When you're going to walk any distance with your paraglider, your total kit weight becomes critical. Lightweight kit makes you more adventurous when going cross country. It inspires you to hike up peaks, just to fly down. It packs down small and makes travel a pleasure.

So it is great to see that specialised fabrics, minimalistic designs and even the weight-optimised gear of the X-Alps race have filtered into the catalogues of many freeflight manufacturers.

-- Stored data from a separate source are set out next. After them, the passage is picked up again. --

(* ===== verification/Aes.v ===== *)
(** * Encryption ([libpgagroal/aes.c], [pgagroal_get_master_key] of [security.c])

    The files with passwords and the requests of the management protocol are encrypted with
    a key that is derived from the master key.  The derivation is slow, so that its first
    step is kept in a cache per thread; the cache is the state of this file.  The functions
    of OpenSSL are a record of functions.  Allocation does not fail, and wiping memory is
    not modelled. *)

From Stdlib Require Import Ascii.
From S2P Require Import Prelude Utf8 Wire Frames Message Text Config ConfText Scram.

Local Open Scope Z_scope.

(** ** Constants *)

Definition PBKDF2_ITERATIONS : Z := 600000.
Definition PBKDF2_SALT_LENGTH : nat := 16.
Definition PBKDF2_IV_LENGTH : nat := 12.
Definition GCM_TAG_LENGTH : nat := 16.
Definition ENCRYPTION_AES_256_GCM : Z := 1.
Definition ENCRYPTION_AES_192_GCM : Z := 2.
Definition ENCRYPTION_AES_128_GCM : Z := 3.

(** [EVP_MAX_KEY_LENGTH], [EVP_MAX_IV_LENGTH] and [INT_MAX] of the system. *)
Definition EVP_MAX_KEY_LENGTH : nat := 64.
Definition EVP_MAX_IV_LENGTH : nat := 16.
Definition INT_MAX : Z := 2 ^ 31 - 1.

(** ** OpenSSL *)

(** The functions that are called.  [pbkdf2] answers its status and what is in the buffer
    afterwards.  [gcm_encrypt] and [gcm_decrypt] are the calls from the initialisation of a
    context to its end, with the bytes of the update, of the final call and the tag;
    the order of the calls is fixed, and each failure leads to the same error. *)
Record evp := Evp {
  evp_sha256 : list Z -> option (list Z);
  pbkdf2 : list Z -> list Z -> Z -> nat -> bool * list Z;
  iv_length : Z -> nat;
  gcm_encrypt : Z -> list Z -> list Z -> list Z -> option (list Z * list Z * list Z);
  gcm_decrypt : Z -> list Z -> list Z -> list Z -> list Z -> option (list Z * list Z) }.

(** ** Modes *)

(** [get_cipher]: whether there is a cipher for a mode. *)
Definition get_cipher (mode : Z) : bool :=
  (mode =? ENCRYPTION_AES_256_GCM) || (mode =? ENCRYPTION_AES_192_GCM) || (mode =? ENCRYPTION_AES_128_GCM).

Definition get_key_length (mode : Z) : nat :=
  if mode =? ENCRYPTION_AES_192_GCM then 24 else if mode =? ENCRYPTION_AES_128_GCM then 16 else 32.

Definition is_gcm (mode : Z) : bool :=
  (mode =? ENCRYPTION_AES_256_GCM) || (mode =? ENCRYPTION_AES_192_GCM) || (mode =? ENCRYPTION_AES_128_GCM).

Definition get_tag_length (mode : Z) : nat := if is_gcm mode then GCM_TAG_LENGTH else 0.

(** ** The cache of the derived key *)

(** [master_key_cache], [cached_password_hash] with its length, [master_key_cached], and
    [master_salt_cache] with [master_salt_set]. *)
Record cache := Cache {
  master_key_cache : list Z;
  cached_password_hash : list Z;
  master_key_cached : bool;
  master_salt : option (list Z) }.

Definition empty_cache : cache := Cache (replicate EVP_MAX_KEY_LENGTH 0) [] false None.

(** [pgagroal_clear_aes_cache]. *)
Definition clear_aes_cache (c : cache) : cache :=
  Cache (replicate EVP_MAX_KEY_LENGTH 0) [] false (master_salt c).

Definition with_salt (s : option (list Z)) (c : cache) : cache :=
  Cache (master_key_cache c) (cached_password_hash c) (master_key_cached c) s.

(** [pgagroal_set_master_salt]. *)
Definition set_master_salt (salt : option (list Z)) (c : cache) : cache :=
  let new := take PBKDF2_SALT_LENGTH <$> salt in
  if decide (new = master_salt c) then c else with_salt new (clear_aes_cache c).

(** [memcpy] into a zeroed array of [n] bytes. *)
Definition into_array (n : nat) (bs : list Z) : list Z := bs ++ replicate (n - length bs) 0.

Section aes.
Context (E : evp).

(** The first step of [derive_key_iv]: the key for the master password, from the cache if
    it is the one that was used last. *)
Definition cached_key (password ms hash : list Z) (c : cache) : bool * cache :=
  if master_key_cached c && bool_decide (hash = cached_password_hash c) then (true, c)
  else
    let '(ok, key) := pbkdf2 E password ms PBKDF2_ITERATIONS EVP_MAX_KEY_LENGTH in
    if ok then (true, Cache key hash true (master_salt c))
    else (false, Cache key (cached_password_hash c) (master_key_cached c) (master_salt c)).

(** The second step: key and initialisation vector for a salt, in their arrays. *)
Definition session_key (mode : Z) (master salt : list Z) : option (list Z * list Z) :=
  let kl := get_key_length mode in
  let il := iv_length E mode in
  let '(ok, derived) := pbkdf2 E master salt 1 (kl + il) in
  if ok then Some (into_array EVP_MAX_KEY_LENGTH (take kl derived), into_array EVP_MAX_IV_LENGTH (take il (drop kl derived)))
  else None.

(** [derive_key_iv]; the password is a C string. *)
Definition derive_key_iv (password salt : list Z) (mode : Z) (c : cache) : option (list Z * list Z) * cache :=
  if MAX_PASSWORD_LENGTH <=? len password then (None, c)
  else
    match master_salt c with
    | None => (None, c)
    | Some ms =>
        if negb (get_cipher mode) then (None, c)
        else
          match evp_sha256 E password with
          | None => (None, c)
          | Some hash =>
              let '(ok, c) := cached_key password ms hash c in
              (if ok then session_key mode (master_key_cache c) salt else None, c)
          end
    end.

(** ** Strings *)

(** [aes_encrypt]: the bytes of the cipher text and the tag. *)
Definition aes_encrypt (plaintext key iv : list Z) (mode : Z) : option (list Z) :=
  if negb (get_cipher mode) then None
  else
    '(ct, fin, tag) ← gcm_encrypt E mode key iv plaintext;
    Some (ct ++ fin ++ (if is_gcm mode then tag else [])).

(** [aes_decrypt]: the bytes in front of the zero that is appended. *)
Definition aes_decrypt (ciphertext key iv : list Z) (mode : Z) : option (list Z) :=
  let tl := get_tag_length mode in
  if negb (get_cipher mode) then None
  else if is_gcm mode && (length ciphertext <? tl)%nat then None
  else
    let n := (length ciphertext - tl)%nat in
    '(pt, fin) ← gcm_decrypt E mode key iv (take n ciphertext) (drop n ciphertext);
    Some (pt ++ fin).

(** [pgagroal_encrypt]; [salt] is what [RAND_bytes] answers. *)
Definition encrypt (salt : option (list Z)) (plaintext password : list Z) (mode : Z) (c : cache)
  : option (list Z) * cache :=
  match salt with
  | None => (None, c)
  | Some salt =>
      let '(k, c) := derive_key_iv password salt mode c in
      ('(key, iv) ← k;
       encrypted ← aes_encrypt plaintext key iv mode;
       Some (salt ++ take PBKDF2_IV_LENGTH iv ++ encrypted), c)
  end.

(** [pgagroal_decrypt]: the plain text is a C string. *)
Definition decrypt (ciphertext password : list Z) (mode : Z) (c : cache) : option (list Z) * cache :=
  if (length ciphertext <? PBKDF2_SALT_LENGTH + PBKDF2_IV_LENGTH + get_tag_length mode)%nat then (None, c)
  else
    let salt := take PBKDF2_SALT_LENGTH ciphertext in
    let iv := take PBKDF2_IV_LENGTH (drop PBKDF2_SALT_LENGTH ciphertext) in
    let '(k, c) := derive_key_iv password salt mode c in
    ('(key, _) ← k;
     pt ← aes_decrypt (drop (PBKDF2_SALT_LENGTH + PBKDF2_IV_LENGTH) ciphertext) key
            (into_array EVP_MAX_IV_LENGTH iv) mode;
     Some (upto_nul pt), c).

(** ** The master key *)

(** What [pgagroal_get_master_key] finds: the home directory, the modes of the directory
    and of the file ([None] when [stat] fails), and the text of the file. *)
Record key_file := KeyFile {
  kf_home : option string;
  kf_dir_mode : option Z;
  kf_key_mode : option Z;
  kf_text : option string }.

Definition S_IFMT : Z := 0xF000.
Definition S_IFDIR : Z := 0x4000.
Definition S_IFREG : Z := 0x8000.

(** Of the right kind, with one of the rights [rights] for its owner and none for others. *)
Definition private_mode (kind rights mode : Z) : bool :=
  (Z.land mode S_IFMT =? kind) && negb (Z.land mode rights =? 0)
  && (Z.land mode 0x38 =? 0) && (Z.land mode 0x7 =? 0).

Definition usable_key_file (kf : key_file) : option string :=
  _ ← kf_home kf;
  d ← kf_dir_mode kf;
  if negb (private_mode S_IFDIR 0x1C0 d) then None
  else
    f ← kf_key_mode kf;
    if negb (private_mode S_IFREG 0x180 f) then None else kf_text kf.

Context (base64_decode : list Z -> list Z).

Definition without_eol (line : string) : string := (span (fun ch => negb (is_eol ch)) line).1.

(** [pgagroal_get_master_key]: the key as a C string, and the salt is set or removed. *)
Definition get_master_key (kf : key_file) (c : cache) : option (list Z) * cache :=
  let lines := default [] (fgets_lines (MISC_LENGTH - 1) (MISC_LENGTH - 1) "" <$> usable_key_file kf) in
  match lines with
  | l1 :: l2 :: _ =>
      let mk := base64_decode (str (without_eol l1)) in
      let salt := base64_decode (str (without_eol l2)) in
      if (length mk =? 0)%nat then (None, set_master_salt None c)
      else if (length salt =? PBKDF2_SALT_LENGTH)%nat then (Some (upto_nul mk), set_master_salt (Some salt) c)
      else (None, set_master_salt None c)
  | _ => (None, set_master_salt None c)
  end.

(** ** Buffers *)

(** [pgagroal_encrypt_buffer]. *)
Definition encrypt_buffer (kf : key_file) (salt : option (list Z)) (origin : list Z) (mode : Z) (c : cache)
  : option (list Z) * cache :=
  if negb (get_cipher mode) then (None, c)
  else
    let '(mk, c) := get_master_key kf c in
    match mk, salt with
    | Some mk, Some salt =>
        let '(k, c) := derive_key_iv mk salt mode c in
        ('(key, iv) ← k;
         if INT_MAX <? len origin then None
         else
           '(ct, fin, tag) ← gcm_encrypt E mode key iv origin;
           Some (salt ++ take PBKDF2_IV_LENGTH iv ++ ct ++ fin ++ (if is_gcm mode then tag else [])), c)
    | _, _ => (None, c)
    end.

(** [pgagroal_decrypt_buffer]; a zero byte follows the result. *)
Definition decrypt_buffer (kf : key_file) (origin : list Z) (mode : Z) (c : cache) : option (list Z) * cache :=
  if negb (get_cipher mode) then (None, c)
  else
    let '(mk, c) := get_master_key kf c in
    match mk with
    | None => (None, c)
    | Some mk =>
        let tl := get_tag_length mode in
        let head := (PBKDF2_SALT_LENGTH + PBKDF2_IV_LENGTH)%nat in
        if (length origin <? head + tl)%nat then (None, c)
        else
          let salt := take PBKDF2_SALT_LENGTH origin in
          let iv := take PBKDF2_IV_LENGTH (drop PBKDF2_SALT_LENGTH origin) in
          let input := take (length origin - head - tl) (drop head origin) in
          let '(k, c) := derive_key_iv mk salt mode c in
          ('(key, _) ← k;
           if INT_MAX <? len input then None
           else
             '(pt, fin) ← gcm_decrypt E mode key (into_array EVP_MAX_IV_LENGTH iv) input (drop (length origin - tl) origin);
             Some (pt ++ fin), c)
    end.
End aes.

However, most pilots can only afford to have one complete flying kit. If your flying is limited to the area near the site (hike up, fly down) then you can go superlight with the simplest of harnesses, but most lightweight enthusiasts want to enjoy a range of flying: some hike-and-fly, some soaring, some cross country and the occasional bivi in the back country.

In this article we will try to assemble a complete lightweight flying solution that offers you the best from the latest designs.

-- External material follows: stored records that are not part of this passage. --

(* ===== verification/ManagementFacts.v ===== *)
(** * Facts about the management protocol

    A document that is written is read back, however the bytes are cut into pieces on the
    way, and the server finds in it the command and the arguments of the client. *)

From Stdlib Require Import Ascii Sorting.Sorted.
From stdpp Require Import pretty.
From S2P Require Import Prelude Utf8 Wire Frames Message MessageFacts MessageStream Text Value Json JsonFacts Config ConfText Scram ScramFacts Compress CompressFacts Aes AesFacts Management.

Local Open Scope Z_scope.

(** ** Sockets *)

(** The answers of a socket bring these bytes, in [n] pieces, with interruptions. *)
Inductive arrives : list rres -> list Z -> nat -> Prop :=
| arrives_nil : arrives [] [] 0
| arrives_again rs d n : arrives rs d n -> arrives (RFail EAGAIN :: rs) d n
| arrives_data b bs rs d n : arrives rs d n -> arrives (RData b bs :: rs) ((b :: bs) ++ d) (S n).

Lemma arrives_pieces (rs : list rres) (d : list Z) (n : nat) : arrives rs d n -> d <> [] -> (0 < n)%nat.
Proof. induction 1; [done|auto|lia]. Qed.

(** The bytes that are asked for are read when they come in at most 101 pieces. *)
Lemma read_complete_arrives (rs : list rres) (a d : list Z) (n : nat) (retries : Z) (buf : list Z) :
  arrives rs (a ++ d) n -> a <> [] -> retries + Z.of_nat n <= 101 ->
  exists rs' n', read_complete rs (len a) retries buf = Done (Some (buf ++ a), rs') /\ arrives rs' d n' /\ (n' <= n)%nat.
Proof.
  intros H. remember (a ++ d) as t eqn:Et. revert a retries buf Et.
  induction H as [|rs t n H IH|b bs rs t n H IH]; intros a retries buf Et Ha Hn; cbn [read_complete].
  - by destruct a.
  - by apply IH.
  - destruct (Z.ltb_spec (len (b :: bs)) (len a)) as [Hl|Hl].
    + assert (exists a', a = (b :: bs) ++ a' /\ t = a' ++ d) as (a' & -> & ->).
      { apply app_eq_inv in Et as [(k & E1 & E2)|(k & E1 & E2)]; [|by exists k].
        rewrite E1 in Hl. unfold len in Hl. rewrite length_app in Hl. lia. }
      assert (Ha' : a' <> []) by (intros ->; rewrite app_nil_r in Hl; lia).
      pose proof (arrives_pieces _ _ _ H) as Hp.
      rewrite (proj2 (Z.ltb_lt _ _)) by (specialize (Hp ltac:(by destruct a')); lia).
      replace (len ((b :: bs) ++ a') - len (b :: bs)) with (len a') by (unfold len; rewrite length_app; lia).
      destruct (IH a' (retries + 1) (buf ++ b :: bs) eq_refl Ha' ltac:(lia)) as (rs' & n' & E & Hr & Hle).
      exists rs', n'. rewrite E, <- app_assoc. split_and!; [done|done|lia].
    + assert (exists d', b :: bs = a ++ d' /\ d = d' ++ t) as (d' & E1 & ->).
      { apply app_eq_inv in Et as [(k & E1 & E2)|(k & E1 & E2)]; [by exists k|].
        rewrite E1 in Hl. unfold len in Hl. rewrite length_app in Hl.
        assert (k = []) as -> by (apply length_zero_iff_nil; lia). exists []. by rewrite app_nil_r in *. }
      unfold read_data. rewrite E1. unfold len. rewrite Nat2Z.id, take_app_length, drop_app_length.
      destruct d' as [|x d']; [exists rs, n|exists (RData x d' :: rs), (S n)]; (split_and!; [done| |lia]).
      * done.
      * by apply (arrives_data x d').
Qed.

(** A write that succeeds has sent its bytes. *)
Lemma write_complete_sent (w w' : writer) (buf sent : list Z) :
  write_complete w buf = Done (true, sent, w') -> sent = buf.
Proof.
  unfold write_complete, write_message, ssl_write_message. cbn [m_length]. destruct w as [ws|ws].
  - pose proof (write_loop_outcome ws 0 buf 0 (or_intror eq_refl)) as H. rewrite Z.sub_0_r in H. cbn [Z.to_nat take] in H.
    destruct (write_loop _ _ _ _ _ _) as [[[st d] rest]| |]; simpl in *; [|done|done].
    intros [= E <- _]. destruct H as [[_ H]|[-> _]]; [done|]. by vm_compute in E.
  - pose proof (ssl_write_loop_outcome ws 0 buf 0 (or_intror eq_refl)) as H. rewrite Z.sub_0_r in H. cbn [Z.to_nat take] in H.
    destruct (ssl_write_loop _ _ _ _ _ _) as [[[st d] rest]| |]; simpl in *; [|done|done].
    intros [= E <- _]. destruct H as [[_ H]|[-> _]]; [done|]. by vm_compute in E.
Qed.

(** ** Frames *)

Definition mgt_frame (compression encryption : Z) (t : list Z) : list Z :=
  [u8 compression; u8 encryption] ++ rev (le_bytes 4 (len t)) ++ t.

Section frames.
Context (big : bool).

Lemma write_uint32_bytes (v : Z) : write_uint32 big [0; 0; 0; 0] 0 v = Some (rev (le_bytes 4 v)).
Proof.
  unfold write_uint32. rewrite host_network_bytes. unfold Wire.store. rewrite length_rev, length_le_bytes.
  cbn [length Z.of_nat]. change (0 <=? 0) with true. change (0 + 4 <=? 4) with true. cbn [andb Z.to_nat take app].
  rewrite app_nil_r. done.
Qed.

Lemma read_uint32_bytes (v : Z) : in_u 32 v -> read_uint32 big (rev (le_bytes 4 v)) 0 = Some v.
Proof.
  intros Hv. unfold read_uint32, region. rewrite length_rev, length_le_bytes.
  change ((0 <=? 0) && (0 <=? 4) && (0 + 4 <=? Z.of_nat 4)) with true. cbn match. rewrite drop_0.
  rewrite take_ge by (rewrite length_rev, length_le_bytes; lia). cbn [mbind option_bind].
  rewrite network_read_write. f_equal. change (256 ^ Z.of_nat 4) with (2 ^ 32). rewrite Z.mod_small by done. by apply wrapu_id.
Qed.

(** What a successful write of a string has sent. *)
Lemma write_string_sent (w w' : writer) (t sent : list Z) :
  write_string big w (Some t) = Done (true, sent, w') -> sent = rev (le_bytes 4 (len t)) ++ t.
Proof.
  unfold write_string. rewrite write_uint32_bytes. unfold then_write.
  destruct (write_complete w _) as [[[[] s1] w1]| |] eqn:E1; try done.
  destruct (write_complete w1 t) as [[[ok s2] w2]| |] eqn:E2; try done. intros [= -> <- _].
  by rewrite (write_complete_sent _ _ _ _ E1), (write_complete_sent _ _ _ _ E2).
Qed.

Lemma write_bytes_sent (w w' : writer) (a b : Z) (sent : list Z) :
  then_write (write_uint8 w a) (fun w => write_uint8 w b) = Done (true, sent, w') -> sent = [u8 a; u8 b].
Proof.
  unfold then_write, write_uint8.
  change (Wire.write_uint8 [0] 0 a) with (Some [u8 a]). change (Wire.write_uint8 [0] 0 b) with (Some [u8 b]).
  destruct (write_complete w [u8 a]) as [[[[] s1] w1]| |] eqn:E1; try done.
  destruct (write_complete w1 [u8 b]) as [[[ok s2] w2]| |] eqn:E2; try done. intros [= -> <- _].
  by rewrite (write_complete_sent _ _ _ _ E1), (write_complete_sent _ _ _ _ E2).
Qed.

Lemma read_uint8_arrives (rs : list rres) (b : Z) (d : list Z) (n : nat) :
  arrives rs (b :: d) n -> (n <= 101)%nat -> 0 <= b < 256 ->
  exists rs' n', read_uint8 rs = Done (Some b, rs') /\ arrives rs' d n' /\ (n' <= 101)%nat.
Proof.
  intros H Hn Hb. destruct (read_complete_arrives rs [b] d n 0 [] H ltac:(done) ltac:(lia)) as (rs' & n' & E & Hr & Hle).
  exists rs', n'. unfold read_uint8. change (len [b]) with 1 in E. rewrite E. split_and!; [|done|lia].
  rewrite app_nil_l. do 2 f_equal. change (Wire.read_uint8 [b] 0) with (Some (u8 (b + 0))).
  rewrite Z.add_0_r. f_equal. by apply wrapu_id.
Qed.

Lemma read_string_arrives (rs : list rres) (t d : list Z) (n : nat) :
  arrives rs ((rev (le_bytes 4 (len t)) ++ t) ++ d) n -> (n <= 101)%nat -> text t -> t <> [] -> len t < 2 ^ 32 - 1 ->
  exists rs' n', read_string big rs = Done (Some (Some t), rs') /\ arrives rs' d n' /\ (n' <= 101)%nat.
Proof.
  intros H Hn Ht Hne Hl. rewrite <- app_assoc in H. assert (Hp : 0 < len t) by (unfold len; destruct t; [done|simpl; lia]).
  destruct (read_complete_arrives rs (rev (le_bytes 4 (len t))) (t ++ d) n 0 [] H) as (rs1 & n1 & E1 & H1 & L1); [|lia|].
  { intros E%(f_equal length). by rewrite length_rev, length_le_bytes in E. }
  destruct (read_complete_arrives rs1 t d n1 0 [] H1 Hne ltac:(lia)) as (rs2 & n2 & E2 & H2 & L2).
  exists rs2, n2. unfold read_string. replace (len (rev (le_bytes 4 (len t)))) with 4 in E1
    by (unfold len; by rewrite length_rev, length_le_bytes).
  rewrite E1. cbn match. rewrite app_nil_l, read_uint32_bytes by (unfold in_u; lia).
  rewrite (proj2 (Z.eqb_neq (len t) 0)) by lia. rewrite wrapu_id by (unfold in_u; lia).
  rewrite (proj2 (Z.eqb_neq (len t + 1) 0)) by lia. rewrite E2. cbn match.
  rewrite app_nil_l, upto_nul_text by done. split_and!; [done|done|lia].
Qed.
End frames.

(** ** Payloads *)

Section payloads.
Context (big : bool) (B : libraries) {BL : library_laws B} (E : evp) {EL : evp_laws E} (K : crypto) {KL : CryptoLaws K}.
Context (kf : key_file) (fuel : nat) (P : list Z -> Prop).
Context (Hdigest : forall p q, P p -> P q -> evp_sha256 E p = evp_sha256 E q -> p = q).

(** The key file of both sides, when something is encrypted. *)
Definition key_present (encryption : Z) : Prop :=
  encryption = 0 \/
  exists mk ms, master_of (base64_decode K) kf = Some (mk, ms) /\ P mk /\ len mk < MAX_PASSWORD_LENGTH.

(** The codes with which a text comes back. *)
Definition readable (compression : Z) (s : list Z) : Prop :=
  compression <> MANAGEMENT_COMPRESSION_BZIP2 /\
  (compression = MANAGEMENT_COMPRESSION_LZ4 -> forall c, lz4_compress B s = Some c -> (length s < length c * 4)%nat).

Lemma text_bytes (s : list Z) : text s -> bytes_ok s.
Proof. intros H. eapply Forall_impl; [exact H|]. simpl. lia. Qed.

We will consider harnesses, backpacks, reserves, helmets, instruments and wings; all the elements that combine to form an ideal lightweight kit.

When looking at harnesses, we have ignored the almost-weightless systems with no certified back protection, and have tried to include appropriate carabiner and speedbar weights to allow for easy comparison, using the medium sizes. Likewise, uncertified wing or helmet designs have been ignored.

Lightweight Equipment: The Complete Guide

Go Light: Harnesses

Mountain Harnesses

The 'alpine-ascent' systems in this category (mountain harnesses) are the lightest possible way to safely hang from a paraglider.

320g: Kortel Kruyer II offers some comfort and is what we’d recommend as the base module for an extremely light solution.

+985g: add the Sak II airbag/backpack combination

Kortel Kruyer II with SaK II reversible/removable bag-airbag


+194g: with a front mount reserve container

+20g: and lightweight speedbar

Total weight: 1519g.

That’s a pretty complete system, and remember it includes the weight of the small backpack, as do the following alternatives (all including harness, rucksack, airbag, reserve container, speedbar and karabiners):

+-1970g Advance Easiness

Advance Easiness

+- 2014g Skywalk FLEX system

Skywalk FLEX system

+-2100g Gin Yeti Convertible 2014

Gin Yeti Convertible 2014

But all these are designed for lightweight/mini wings which pack down small. If you’re flying a full sized paraglider or doing any kind of adventuring, you’ll need an extra backpack, which will dangle off your back when flying, stuffed with the extra gear. Not ideal.

So most pilots will need to step up to the slightly heavier lightweight reversible harnesses with better bag volume.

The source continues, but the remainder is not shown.